At the Haskell Workshop 2007 Neil Mitchell presented an approach to generic traversals of data that does not need “Scary Types”. He restricted his Uniplate library compared to existing approaches and was able to give an implementation based on a simple Haskell type class.
This post rephrases Neil’s enlightening ideas and simplifies (a bit) the implementation and use of his library. In the following, I will explain the ideas in my own words. I have implemented a Haskell library Traversal.hs for generic traversals and will comment on similarities and differences after documenting my library by example.
Features of the Traversal
library
The main feature of the library is to support to query and manipulate children of tree-structured values. With little help from the programmer, the library provides powerful and flexible queries and transformations of tree structured values. Powerful, because sophisticated functions are implemented in the library independently of a concrete datatype, so the programmer does not need to write such often tedious traversal code herself.
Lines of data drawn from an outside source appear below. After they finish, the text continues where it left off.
Lemma bucket_search_ok m k l fuel : nexts Some (field next (nodes m)) None l -> (forall a, a ∈ l -> is_Some (nodes m !! a)) -> (length l < fuel)%nat ->
  find_loop fuel m k (firsts l) = Ok (hit (nodes m) k l).
Proof.
  revert fuel. induction l as [|a l IH]; intros fuel Hl Hin Hf; (destruct fuel as [|fuel]; [cbn in Hf; lia|]); cbn; [done|].
  destruct (node_there m a (Hin a (list_elem_of_here _ _))) as (n & -> & En). cbn. pose proof (key_node m a n k En) as Hk. apply nexts_cons in Hl as [Hn Hl].
  destruct (decide (key n = k)) as [E|E]; [rewrite decide_True; [done|by apply Hk]|]. rewrite decide_False; [|intros F; by apply E, Hk]. unfold field in Hn. rewrite En in Hn. injection Hn as ->.
  apply IH; [done|intros b Hb; apply Hin; by apply list_elem_of_further|cbn in Hf; lia].
Qed.

Lemma bucket_list_length h c ids i : (length (bucket_list h c ids i) <= length ids)%nat.
Proof. unfold bucket_list. rewrite length_rev. apply length_filter. Qed.

Lemma bucket_in m ids i a : shape m ids -> a ∈ bucket_list (nodes m) (length (buckets_ m)) ids i -> is_Some (nodes m !! a).
Proof. intros H [Ha _]%in_bucket_list. by apply (sh_dom _ _ H). Qed.

Definition home (m : Map) (ids : list nat) (k : K) : list nat := bucket_list (nodes m) (length (buckets_ m)) ids (BucketIndex m k).

Lemma bucket_head m ids k : shape m ids -> bucket m (BucketIndex m k) = Ok (firsts (home m ids k)) /\ nexts Some (field next (nodes m)) None (home m ids k).
Proof.
  intros H. destruct (sh_bucket _ _ H (BucketIndex m k)) as [E Hn]; [apply index_lt, (sh_count _ _ H)|]. unfold bucket. by rewrite E.
Qed.

Lemma find_node_ok m ids k : shape m ids -> find_node m k = Ok (hit (nodes m) k (home m ids k)).
Proof.
  intros H. unfold find_node. destruct (bucket_head m ids k H) as [-> Hn]. cbn [mbind res_bind]. apply bucket_search_ok; [done|intros a; by apply bucket_in|].
  pose proof (bucket_list_length (nodes m) (length (buckets_ m)) ids (BucketIndex m k)). pose proof (shape_size _ _ H). unfold home. lia.
Qed.

(** The first hit in its bucket is the newest node of the key. *)
Definition newest (h : gmap nat Node) (k : K) (i1 : list nat) (a : nat) (i2 : list nat) : Prop :=
  field key h a = Some k /\ forall x, x ∈ i2 -> field key h x <> Some k.

Lemma key_bucket h c k x : field key h x = Some k -> in_bucket h c (bucket_of c k) x = true.
Proof. unfold field, in_bucket. destruct (h !! x) as [n|]; [|done]. intros [= ->]. by rewrite Nat.eqb_refl. Qed.

Lemma bucket_list_split h c i1 a i2 i : in_bucket h c i a = true -> bucket_list h c (i1 ++ a :: i2) i = bucket_list h c i2 i ++ a :: bucket_list h c i1 i.
Proof. intros E. unfold bucket_list. rewrite list.filter_app, filter_cons, decide_True by done. rewrite rev_app_distr. cbn. by rewrite <- app_assoc. Qed.

Lemma bucket_skip h c i1 a i2 i : in_bucket h c i a = false -> bucket_list h c (i1 ++ a :: i2) i = bucket_list h c (i1 ++ i2) i.
Proof. intros E. unfold bucket_list. rewrite !list.filter_app, filter_cons, decide_False by congruence. done. Qed.

Lemma bucket_both h c i1 i2 i : bucket_list h c (i1 ++ i2) i = bucket_list h c i2 i ++ bucket_list h c i1 i.
Proof. unfold bucket_list. by rewrite list.filter_app, rev_app_distr. Qed.

Lemma newest_hit m ids k a : shape m ids -> hit (nodes m) k (home m ids k) = Some a -> exists i1 i2, ids = i1 ++ a :: i2 /\ newest (nodes m) k i1 a i2.
Proof.
  intros H Hh. destruct (hit_Some _ _ _ _ Hh) as (b & c & E & Hk & Hb). assert (Ha : a ∈ home m ids k) by (rewrite E; apply in_middle). pose proof Ha as Ha'. apply in_bucket_list in Ha' as [Ha' Hin].
  apply list_elem_of_split in Ha' as (i1 & i2 & ->). exists i1, i2. split; [done|]. split; [done|]. intros x Hx Hkx.
  pose proof (bucket_nodup (nodes m) (length (buckets_ m)) _ (BucketIndex m k) (sh_nodup _ _ H)) as Hn. unfold home in E. rewrite (bucket_list_split _ _ _ _ _ _ Hin) in E, Hn.
  destruct (split_unique _ _ _ _ _ Hn E) as [Eb _]. apply (Hb x); [|done]. rewrite <- Eb. apply in_bucket_list. split; [done|]. by apply key_bucket.
Qed.

Lemma newest_none m ids k : shape m ids -> hit (nodes m) k (home m ids k) = None -> forall x, x ∈ ids -> field key (nodes m) x <> Some k.
Proof. intros H Hh x Hx Hk. apply (hit_None _ _ _ Hh x); [|done]. apply in_bucket_list. split; [done|]. by apply key_bucket. Qed.

(** ** The newest entry of a list *)

Fixpoint cut_last (k : K) (l : list (K * V)) : option (list (K * V) * V * list (K * V)) :=
  match l with
  | [] => None
  | (k', v) :: l =>
    match cut_last k l with
    | Some (a, v', b) => Some ((k', v) :: a, v', b)
    | None => if decide (k' = k) then Some ([], v, l) else None
    end
  end.

Lemma cut_last_None k l : (forall v, (k, v) ∉ l) -> cut_last k l = None.
Proof.
  induction l as [|[k' v] l IH]; intros H; cbn; [done|]. rewrite IH by (intros v' Hv'; apply (H v'); by apply list_elem_of_further).
  rewrite decide_False; [done|]. intros ->. apply (H v), list_elem_of_here.
Qed.

Lemma cut_last_Some k l1 v l2 : (forall v', (k, v') ∉ l2) -> cut_last k (l1 ++ (k, v) :: l2) = Some (l1, v, l2).
Proof. intros H. induction l1 as [|[k' v'] l1 IH]; cbn; [by rewrite (cut_last_None _ _ H), decide_True|]. by rewrite IH. Qed.

Lemma order_entries_app h l1 l2 : entries h (l1 ++ l2) = entries h l1 ++ entries h l2.
Proof. apply omap_app. Qed.

Lemma entries_cons h a l : entries h (a :: l) = match entry h a with Some e => e :: entries h l | None => entries h l end.
Proof. done. Qed.

Lemma order_entries_same h h' l : (forall a, a ∈ l -> field key h' a = field key h a /\ field value h' a = field value h a) -> entries h' l = entries h l.
Proof.
  intros E. induction l as [|a l IH]; [done|]. rewrite !entries_cons. destruct (E a (list_elem_of_here _ _)) as [E1 E2].
  rewrite IH by (intros b Hb; apply E; by apply list_elem_of_further). unfold entry, field in *. destruct (h !! a) as [n|], (h' !! a) as [n'|]; cbn in *; try done. injection E1 as ->. by injection E2 as ->.
Qed.

Lemma in_entries h l k v : (k, v) ∈ entries h l -> exists a, a ∈ l /\ field key h a = Some k.
Proof. intros (a & Ha & E)%list_elem_of_omap. exists a. split; [done|]. unfold entry, field in *. destruct (h !! a) as [n|]; [|done]. cbn in *. congruence. Qed.

Lemma cut_newest h k i1 a i2 n : newest h k i1 a i2 -> h !! a = Some n -> cut_last k (entries h (i1 ++ a :: i2)) = Some (entries h i1, value n, entries h i2).
Proof.
  intros [Hk Hn] Ha. rewrite order_entries_app, entries_cons. assert (E : entry h a = Some (k, value n)) by (unfold entry, field in *; rewrite Ha in *; cbn in *; congruence). rewrite E.
  apply cut_last_Some. intros v (x & Hx & Hkx)%in_entries. by apply (Hn x).
Qed.

Lemma cut_none h k ids : (forall x, x ∈ ids -> field key h x <> Some k) -> cut_last k (entries h ids) = None.
Proof. intros H. apply cut_last_None. intros v (x & Hx & Hk)%in_entries. by apply (H x). Qed.

(** ** A new node *)

(** The nodes after [a] was put in front of bucket node [p] and behind order node [tl]. *)
Definition append_nodes (h : gmap nat Node) (a : nat) (tl : option nat) : gmap nat Node :=
  let h := alter (set_orderNext None) a (alter (set_orderPrev tl) a h) in
  match tl with Some t => alter (set_orderNext (Some a)) t h | None => h end.
Definition push_nodes (h : gmap nat Node) (a : nat) (k : K) (v : V) (p tl : option nat) : gmap nat Node :=
  append_nodes (alter (set_next p) a (<[a := mkNode k v None None None]> h)) a tl.

Definition append_head (hd tl : option nat) (a : nat) : option nat := match tl with Some _ => hd | None => Some a end.

Lemma order_append_ok m a : is_Some (nodes m !! a) -> (forall t, orderTail_ m = Some t -> is_Some (nodes m !! t)) ->
  OrderListAppend m a = Ok (mkMap (append_nodes (nodes m) a (orderTail_ m)) (fresh_ m) (buckets_ m) (append_head (orderHead_ m) (orderTail_ m) a) (Some a) (size_ m)).
Proof.
  intros Ha Ht. unfold OrderListAppend. rewrite modify_ok by done. cbn [mbind res_bind]. rewrite modify_ok by (by apply lookup_alter_is_Some). cbn. unfold append_nodes.
  destruct (orderTail_ m) as [t|]; [|done]. rewrite modify_ok; [done|]. cbn. rewrite !lookup_alter_is_Some. by apply Ht.
Qed.

Record push_fields (h : gmap nat Node) (a : nat) (k : K) (v : V) (p tl : option nat) (h' : gmap nat Node) : Prop := {
  pf_key y : field key h' y = if decide (y = a) then Some k else field key h y;
  pf_value y : field value h' y = if decide (y = a) then Some v else field value h y;
  pf_next y : field next h' y = if decide (y = a) then Some p else field next h y;
  pf_prev y : field orderPrev h' y = if decide (y = a) then Some tl else field orderPrev h y;
  pf_order y : field orderNext h' y = if decide (tl = Some y) then Some (Some a) else if decide (y = a) then Some None else field orderNext h y;
  pf_dom y : is_Some (h' !! y) <-> y = a \/ is_Some (h !! y) }.

Lemma push_fields_ok h a k v p tl : (forall t, tl = Some t -> is_Some (h !! t)) -> push_fields h a k v p tl (push_nodes h a k v p tl).
Proof.
  intros Ht. unfold push_nodes, append_nodes. set (h0 := <[a := mkNode k v None None None]> h).
  assert (Ha : is_Some (h0 !! a)) by (unfold h0; rewrite lookup_insert_eq; eauto). assert (Hd : forall y, is_Some (h0 !! y) <-> y = a \/ is_Some (h !! y)).
  { intros y. unfold h0. rewrite lookup_insert. case_decide as E; [subst; split; eauto|]. split; [by right|]. by intros [->|?]. }
  assert (Hf : forall A (g : Node -> A) y, field g h0 y = if decide (y = a) then Some (g (mkNode k v None None None)) else field g h y) by (intros A g y; apply field_new).
  clearbody h0. destruct tl as [t|].
  - assert (It : is_Some (h0 !! t)) by (apply Hd; right; by apply Ht). split; intros y; try (rewrite !field_same by done; apply Hf).
    + by rewrite !field_same by done; rewrite (field_set next _ _ _ p) by done; rewrite Hf; case_decide.
    + rewrite !(field_same orderPrev (alter (set_orderNext None) _ _)), (field_same orderPrev (alter (set_orderPrev _) _ _)) by done.
      rewrite (field_set orderPrev _ _ _ (Some t)) by (done || by apply lookup_alter_is_Some). rewrite field_same, Hf by done. by case_decide.
    + rewrite (field_set orderNext _ _ _ (Some a)) by (done || by rewrite !lookup_alter_is_Some). rewrite (field_set orderNext _ _ _ None) by (done || by rewrite !lookup_alter_is_Some). rewrite !field_same, Hf by done.
      repeat case_decide; congruence.
    + rewrite !lookup_alter_is_Some. apply Hd.
  - split; intros y; try (rewrite !field_same by done; apply Hf).
    + by rewrite !field_same by done; rewrite (field_set next _ _ _ p) by done; rewrite Hf; case_decide.
    + rewrite field_same by done. rewrite (field_set orderPrev _ _ _ None) by (done || by apply lookup_alter_is_Some). rewrite field_same, Hf by done. by case_decide.
    + rewrite (field_set orderNext _ _ _ None) by (done || by rewrite !lookup_alter_is_Some). rewrite !field_same, Hf by done. by repeat case_decide.
    + rewrite !lookup_alter_is_Some. apply Hd.
Qed.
Flexible, because the provided functions allow to focus on the interesting part of the data and use default behaviour for other parts, so the programmer can later refine her datatypes without having to adapt transformations that are not concerned with the change.
Finally, the approach is comnpletely lightweight. The library compiles with both hugs and ghc – the currently most widely used Haskell systems. It uses multi-parameter type classes to provide a bit more general interface. An implementation within Haskell98 is very useful already and can be obtained by specializing some type signatures in the presented library.
A central type class
In order to use the library for her own datatype, the programmer has to make it an instance of the type class Traversable
:
class Traversable a b where scrap :: a -> ([b],[b] -> a)
This type class specifies a single function scrap
that selects a list of children from an arbitrary value and provides a means to replace the children of the given value. The main restriction of this approach is that all children must have the same type. Thanks to multi-parameter type-classes, the type of the children can differ from the type of the “mother”. Although the approach is not as general as other approaches to generic traversals it is general enough for many practical examples.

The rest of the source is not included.